If Jesus were a guest in my home, what would he need?

And the answer is this:  All he would need is me.

Love,
Kathryn

Hospitality Journey: Week 2: "Take Care of Yourself First"

This is the "Take Care of Yourself First" week.

I've been pretty excited about it-my hair, face and toenails have been excited about it too because I need a haircut, eyebrow wax, moisturizer and a pedicure.  All of these things I've put off, thinking I would have some great "spa day" after the baby was born.

Well, my sweet baby is 2 months old today.  And my hair is "religiously" long, meaning it looks like I've taken an oath to never, ever, ever cut it.  I thought I would at least get a pedicure today, but instead I opted to come home after working at the hospital and do laundry, dishes and cook dinner.  I know that getting my nails done is not one of Maslov's basic needs, and surely I can be self actualized with unpainted toenails, but I really didn't have an excuse not to go.  I even had a gift certificate that someone had secretly given to me (it showed up in an envelope in the container where I put bills but so far everyone has denied it.  So if you're out there reading this: Thank you!). I started to feel like perhaps I had a problem feeling guilty about taking care of my own needs, but bottom line is this:  Really, I think I would make a fantastic Amish woman.  No makeup, same dress style every day, no worries about haircuts?  Sign. Me. Up.

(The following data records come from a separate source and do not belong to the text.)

Lemma shape_assoc {A} (pre : list A) (x : A) (mid last : list A) :
  pre ++ x :: mid ++ last = (pre ++ x :: mid) ++ last.
Proof. by rewrite <- app_assoc. Qed.

Lemma state_of_app (t1 t2 : list Event) :
  state_of (t1 ++ t2) = fold_left record_state t2 (state_of t1).
Proof. apply fold_left_app. Qed.

Lemma outputs_of_app (t1 t2 : list Event) :
  outputs_of (t1 ++ t2) = fold_left record_output t2 (outputs_of t1).
Proof. apply fold_left_app. Qed.

Section restore_phase.
Context (w : World) (wd job ver : string).
Hypothesis Hsetup : outcome (Main.install w) = inr (wd, job, ver).

Let key := Main.cacheKey w wd job ver.
Let hit := JS.bool_toString (Main.cacheHit w wd job ver).

Lemma run_state :
  state_of (trace (Main.run w)) !! "cache-key" = Some key /\
  state_of (trace (Main.run w)) !! "cache-paths" = Some (JS.join_nl (Main.cachePaths w)) /\
  state_of (trace (Main.run w)) !! "cache-hit" = Some hit.
Proof.
  destruct (run_shape w wd job ver Hsetup) as (pre & _ & ->). cbn [trace fst].
  rewrite shape_assoc, state_of_app.
  cbn [fold_left record_state].
  repeat split; by simplify_map_eq.
Qed.

Lemma run_output :
  outputs_of (trace (Main.run w)) !! "cache-hit" = Some hit.
Proof.
  destruct (run_shape w wd job ver Hsetup) as (pre & _ & ->). cbn [trace fst].
  rewrite shape_assoc, outputs_of_app.
  cbn [fold_left record_output]. by simplify_map_eq.
Qed.

Lemma run_restore_calls :
  restore_calls (trace (Main.run w))
  = [RestoreCache (Main.cachePaths w) key (Main.restoreKeys w wd job ver)].
Proof.
  destruct (run_shape w wd job ver Hsetup) as (pre & Hpre & ->). cbn [trace fst].
  unfold restore_calls. rewrite List.filter_app. cbn [List.filter is_RestoreCache].
  rewrite List.filter_app.
  rewrite (filter_none _ _ pre Hpre), (filter_none _ _ _ (restore_log_events w wd job ver)).
  - done.
  - by intros [].
  - intros [] [H|H]; done.
Qed.

Lemma run_not_failed :
  job_failed (trace (Main.run w)) = false /\ outcome (Main.run w) = inr tt.
Proof.
  destruct (run_shape w wd job ver Hsetup) as (pre & Hpre & ->). cbn [trace outcome fst snd].
  split; [|done]. unfold job_failed.
  rewrite List.existsb_app. cbn [existsb is_SetFailed]. rewrite List.existsb_app.
  rewrite (existsb_none _ _ pre Hpre), (existsb_none _ _ _ (restore_log_events w wd job ver)).
  - done.
  - by intros [].
  - intros [] [H|H]; done.
Qed.

End restore_phase.

(** * The key list *)

Section keys.
Context (r v j h : string).

Lemma keys_split_when_nl_free :
  JS.nl_free (Main.primaryKey r v j h) = true ->
  Main.restoreKeysArray r v j h =
    [ Main.primaryKey r v j h;
      "golang-" +:+ r +:+ "-" +:+ v +:+ "-" +:+ j;
      "golang-" +:+ r +:+ "-" +:+ v;
      "golang-" +:+ r ].
Proof.
  unfold Main.primaryKey. rewrite !nl_free_app.
  intros Hfree. repeat (apply andb_prop in Hfree as [? Hfree]).
  unfold Main.restoreKeysArray, Main.buildRestoreKeys.
  rewrite split_join_nl.
  - apply filter_Boolean_id. repeat constructor; by apply truthy_app_l.
  - done.
  - repeat constructor; rewrite !nl_free_app; repeat (apply andb_true_intro; split); done.
Qed.

(** No key after the first of the restore key list is the primary key. *)
Lemma fallback_is_not_primary (i : nat) (k : string) :
  Main.restoreKeysArray r v j h !! S i = Some k -> k <> Main.primaryKey r v j h.
Proof.
  intros Hk ->.
  assert (JS.nl_free (Main.primaryKey r v j h) = true) as Hfree.
  { apply (In_split_nl_free (Main.buildRestoreKeys r v j h)).
    apply list_elem_of_lookup_2, list_elem_of_In in Hk.
    unfold Main.restoreKeysArray, JS.filter_Boolean in Hk.
    by apply List.filter_In in Hk as [? _]. }
  rewrite (keys_split_when_nl_free Hfree) in Hk.
  assert (forall a b : string, a = b -> String.length a = String.length b) as Hlen
    by (by intros ? ? ->).
  destruct i as [|[|[|i]]]; cbn in Hk; [| | |done];
    injection Hk as Hk; apply Hlen in Hk;
    unfold Main.primaryKey in Hk; rewrite !length_app in Hk; cbn in Hk; lia.
Qed.

End keys.

(** * Properties of the restore phase *)

(** C2: for os Linux, toolchain version 1.22.0, job name build and content
    hash a1b2c3d4 the primary key is golang-Linux-1.22.0-build-a1b2c3d4 and
    the restore key list is that key followed by golang-Linux-1.22.0-build,
    golang-Linux-1.22.0 and golang-Linux, with the primary key as element 0. *)
Theorem key_derivation_example :
  Main.primaryKey "Linux" "1.22.0" "build" "a1b2c3d4"
    = "golang-Linux-1.22.0-build-a1b2c3d4" /\
  Main.restoreKeysArray "Linux" "1.22.0" "build" "a1b2c3d4"
    = [ "golang-Linux-1.22.0-build-a1b2c3d4"; "golang-Linux-1.22.0-build";
        "golang-Linux-1.22.0"; "golang-Linux" ] /\
  Main.restoreKeysArray "Linux" "1.22.0" "build" "a1b2c3d4" !! 0
    = Some (Main.primaryKey "Linux" "1.22.0" "build" "a1b2c3d4").
Proof. repeat split; reflexivity. Qed.

(** C1: once the restore phase reaches its cache step, the persisted
    cache-hit is true exactly when the store's restore call returned the
    primary key; a restore that returns a later element of the restore key
    list, or nothing, leaves it false. *)
Theorem cacheHit_iff_primary_key (w : World) (wd job ver : string) :
  outcome (Main.install w) = inr (wd, job, ver) ->
  let st := state_of (trace (Main.run w)) in
  let key := Main.cacheKey w wd job ver in
  let keys := Main.restoreKeys w wd job ver in
  restore_calls (trace (Main.run w)) = [RestoreCache (Main.cachePaths w) key keys] /\
  st !! "cache-key" = Some key /\
  (st !! "cache-hit" = Some "true" <-> Main.restored w wd job ver = inr (Some key)) /\
  (st !! "cache-hit" = Some "false" <-> Main.restored w wd job ver <> inr (Some key)) /\
  (forall i k, keys !! S i = Some k ->
     Main.restored w wd job ver = inr (Some k) -> st !! "cache-hit" = Some "false") /\
  (Main.restored w wd job ver = inr None -> st !! "cache-hit" = Some "false").
Proof.
  intros Hsetup st key keys.
  destruct (run_state w wd job ver Hsetup) as (Hkey & _ & Hhit).
  assert (Main.cacheHit w wd job ver = true
          <-> Main.restored w wd job ver = inr (Some key)) as Hiff.
  { unfold Main.cacheHit. destruct (Main.restored w wd job ver) as [msg|[k|]]; cbn.
    - split; done.
    - rewrite String.eqb_eq. split; [by intros -> | by intros [= ->]].
    - split; done. }
  assert (st !! "cache-hit" = Some "true"
          <-> Main.restored w wd job ver = inr (Some key)) as Htrue.
  { subst st. rewrite Hhit, <- Hiff. destruct (Main.cacheHit w wd job ver); cbn; split; done. }
  assert (st !! "cache-hit" = Some "false"
          <-> Main.restored w wd job ver <> inr (Some key)) as Hfalse.
  { subst st. rewrite Hhit, <- Hiff. destruct (Main.cacheHit w wd job ver); cbn; split; done. }
  split; [by apply run_restore_calls|]. split; [done|]. split; [done|]. split; [done|].
  split.
  - intros i k Hk Hr. apply Hfalse. rewrite Hr. intros [= ->].
    by apply fallback_is_not_primary in Hk.
  - intros Hr. apply Hfalse. by rewrite Hr.
Qed.

Lemma cacheHit_iff_primary_key_witness :
  outcome (Main.install Demo.exact) = inr (".", "build", "1.22.0") /\
  state_of (trace (Main.run Demo.exact)) !! "cache-hit" = Some "true" /\
  state_of (trace (Main.run Demo.fallback)) !! "cache-hit" = Some "false".
Proof.
  assert (outcome (Main.install Demo.exact) = inr (".", "build", "1.22.0")) as Hsetup
    by (vm_compute; reflexivity).
  assert (outcome (Main.install Demo.fallback) = inr (".", "build", "1.22.0")) as Hsetup'
    by (vm_compute; reflexivity).
  split; [exact Hsetup|]. split.
  - destruct (cacheHit_iff_primary_key Demo.exact "." "build" "1.22.0" Hsetup)
      as (_ & _ & Htrue & _).
    apply Htrue. vm_compute. reflexivity.
  - destruct (cacheHit_iff_primary_key Demo.fallback "." "build" "1.22.0" Hsetup')
      as (_ & _ & _ & _ & Hfallback & _).
    apply (Hfallback 0%nat "golang-Linux-1.22.0-build"); vm_compute; reflexivity.
Defined.

(** C10: once the restore phase reaches its cache step, cache-key,
    cache-paths and cache-hit are written to the session state, also when
    the store's restore call throws, and then cache-hit is false; the
    cache-hit output is the persisted cache-hit. *)
Theorem session_state_always_written (w : World) (wd job ver : string) :
  outcome (Main.install w) = inr (wd, job, ver) ->
  let st := state_of (trace (Main.run w)) in
  st !! "cache-key" = Some (Main.cacheKey w wd job ver) /\
  st !! "cache-paths" = Some (JS.join_nl (Main.cachePaths w)) /\
  is_Some (st !! "cache-hit") /\
  outputs_of (trace (Main.run w)) !! "cache-hit" = st !! "cache-hit" /\
  (forall message, Main.restored w wd job ver = inl message ->
     st !! "cache-key" = Some (Main.cacheKey w wd job ver) /\
     st !! "cache-paths" = Some (JS.join_nl (Main.cachePaths w)) /\
     st !! "cache-hit" = Some "false" /\
     outputs_of (trace (Main.run w)) !! "cache-hit" = Some "false").
Proof.
  intros Hsetup st.
  destruct (run_state w wd job ver Hsetup) as (Hkey & Hpaths & Hhit).
  pose proof (run_output w wd job ver Hsetup) as Hout.
  subst st. rewrite Hkey, Hpaths, Hhit, Hout.
  repeat split; try done.
  all: unfold Main.cacheHit; by rewrite H.
Qed.

Lemma session_state_always_written_witness :
  outcome (Main.install Demo.outage) = inr (".", "build", "1.22.0") /\
  Main.restored Demo.outage "." "build" "1.22.0" = inl "Cache service responded with 503" /\
  state_of (trace (Main.run Demo.outage)) !! "cache-hit" = Some "false" /\
  outputs_of (trace (Main.run Demo.outage)) !! "cache-hit" = Some "false".
Proof.
  assert (outcome (Main.install Demo.outage) = inr (".", "build", "1.22.0")) as Hsetup
    by (vm_compute; reflexivity).
  assert (Main.restored Demo.outage "." "build" "1.22.0"
          = inl "Cache service responded with 503") as Hdown
    by (vm_compute; reflexivity).
  split; [exact Hsetup|]. split; [exact Hdown|].
  destruct (session_state_always_written Demo.outage "." "build" "1.22.0" Hsetup)
    as (_ & _ & _ & _ & Hthrown).
  destruct (Hthrown "Cache service responded with 503" Hdown) as (_ & _ & Hst & Hout).
  split; [exact Hst | exact Hout].
Defined.

(** * Properties of the content fingerprint *)

Lemma getFileHash_readable (w : World) (p : string) (raw : list byte) :
  readFileSync w p = inr raw ->
  Main.getFileHash w p
  = ([ReadFile p],
     inr (JS.substring0 8 (sha256_hex (utf8_encode (utf8_decode raw))))).
Proof.
  intros Hraw. unfold Main.getFileHash, readFile_utf8. rewrite Hraw.
  cbv [bind try_catch emit ret app]. unfold JS.sha256_hex_of_string, JS.toString_utf8.
  by rewrite list_byte_of_string_of_list_byte.
Qed.

(** C6, as amended: the content hash of a readable file is the first 8
    hexadecimal characters of the SHA-256 digest of the file's text,
    decoded from UTF-8 and encoded again; for a file that is well-formed
    UTF-8 that is the digest of its raw bytes. *)
Theorem contentHash_of_readable_file (w : World) (p : string) (raw : list byte) :
  readFileSync w p = inr raw ->
  outcome (Main.getFileHash w p)
    = inr (JS.substring0 8 (sha256_hex (utf8_encode (utf8_decode raw)))) /\
  (valid_utf8 raw ->
   outcome (Main.getFileHash w p) = inr (JS.substring0 8 (sha256_hex raw))).
Proof.
  intros Hraw. rewrite (getFileHash_readable w p raw Hraw). split; [done|].
  intros (cps & Hcps & ->). cbn [outcome snd]. by rewrite utf8_decode_encode.
Qed.

Lemma go_sum_is_utf8 : valid_utf8 Demo.go_sum.
Proof.
  exists (map Z_of_byte Demo.go_sum). split; [|vm_compute; reflexivity].
  let l := eval vm_compute in (map Z_of_byte Demo.go_sum) in
  change (Forall scalar l).
  repeat (constructor; [left; lia|]). constructor.
Defined.

Lemma contentHash_of_readable_file_witness :
  readFileSync Demo.miss "go.sum" = inr Demo.go_sum /\
  valid_utf8 Demo.go_sum /\
  outcome (Main.getFileHash Demo.miss "go.sum")
    = inr (JS.substring0 8 (sha256_hex Demo.go_sum)).
Proof.
  assert (readFileSync Demo.miss "go.sum" = inr Demo.go_sum) as Hread
    by (vm_compute; reflexivity).
  split; [exact Hread|]. split; [exact go_sum_is_utf8|].
  exact (proj2 (contentHash_of_readable_file Demo.miss "go.sum" Demo.go_sum Hread)
               go_sum_is_utf8).
Defined.

(** C6, as stated, fails: a file holding the single byte FF is read as
    U+FFFD, whose UTF-8 encoding EF BF BD is what gets hashed. *)
Lemma contentHash_not_of_raw_bytes :
  readFileSync Demo.latin1 "go.sum" = inr [xff] /\
  outcome (Main.getFileHash Demo.latin1 "go.sum") = inr "83d544cc" /\
  JS.substring0 8 (sha256_hex [xff]) = "a8100ae6" /\
  outcome (Main.getFileHash Demo.latin1 "go.sum")
    <> inr (JS.substring0 8 (sha256_hex [xff])).
Proof.
  split; [vm_compute; reflexivity|]. split; [vm_compute; reflexivity|].
  split; [vm_compute; reflexivity|]. vm_compute. discriminate.
Qed.

(** C8: a content file that cannot be read yields the sentinel missing,
    with a warning, and nothing is thrown to the caller. *)
Theorem unreadable_file_yields_missing (w : World) (p message : string) :
  readFileSync w p = inl message ->
  outcome (Main.getFileHash w p) = inr "missing" /\
  trace (Main.getFileHash w p)
    = [ReadFile p; Warning ("Could not read " +:+ p +:+ ": " +:+ message)].
Proof.
  intros Herr. unfold Main.getFileHash, readFile_utf8. rewrite Herr. by split.
Qed.

Lemma unreadable_file_yields_missing_witness :
  readFileSync Demo.no_sum "go.sum"
    = inl "ENOENT: no such file or directory, open 'go.sum'" /\
  outcome (Main.getFileHash Demo.no_sum "go.sum") = inr "missing".
Proof.
  assert (readFileSync Demo.no_sum "go.sum"
          = inl "ENOENT: no such file or directory, open 'go.sum'") as Hread
    by (vm_compute; reflexivity).
  split; [exact Hread|].
  exact (proj1 (unreadable_file_yields_missing Demo.no_sum "go.sum" _ Hread)).
Defined.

While I was home and had dishes/laundry/dinner going, I was able to have some quiet time and tried to think about what my needs were.  On Facebook today, I asked this same question and encouraged everyone to think of it like writing a "care manual" for yourself. So before today, I thought this would be the week where I focused on "getting a little pretty back" post-baby.  And then when I got to today, I really couldn't come up with what my real needs actually were!  So I started googling "taking care of yourself" and "basic needs" because, of course, the internet knows me better than I know myself.  I came across everything from the Self Love camp trying to make us all demi-gods demanding self worship to the Extreme Martyrdom camp where piousness also leads to self worship.

Why was this so hard?  Why couldn't I provide an answer for what I needed for MY body?

And then it hit me:  Because it's not my body.  

First and foremost, it's a temple where the Holy Spirit dwells.  Then it's my husband's body.  Then it's my body.  In the same way, Reid's body is first a temple for the Holy Spirit and then mine and then his.  

So as I go through the rest of this week, which was going to be all about "me," I realize I would likely take a lot better care of myself if I viewed my body as it should be-a temple for the Holy Spirit.  If I feed my children well, if I make sure Josephine goes to bed on time even when she doesn't want to, if I scrub her face and brush her hair-how much more would I take care of the dwelling place of the Holy Spirit?

19 Do you not know that your bodies are temples of the Holy Spirit, who is in you, whom you have received from God? You are not your own; 20 you were bought at a price. Therefore honor God with your bodies. -1 Corinthians 6:19-20

How do I meet my needs from this perspective?  Looking forward to a lot of time in the car tomorrow to think about just this.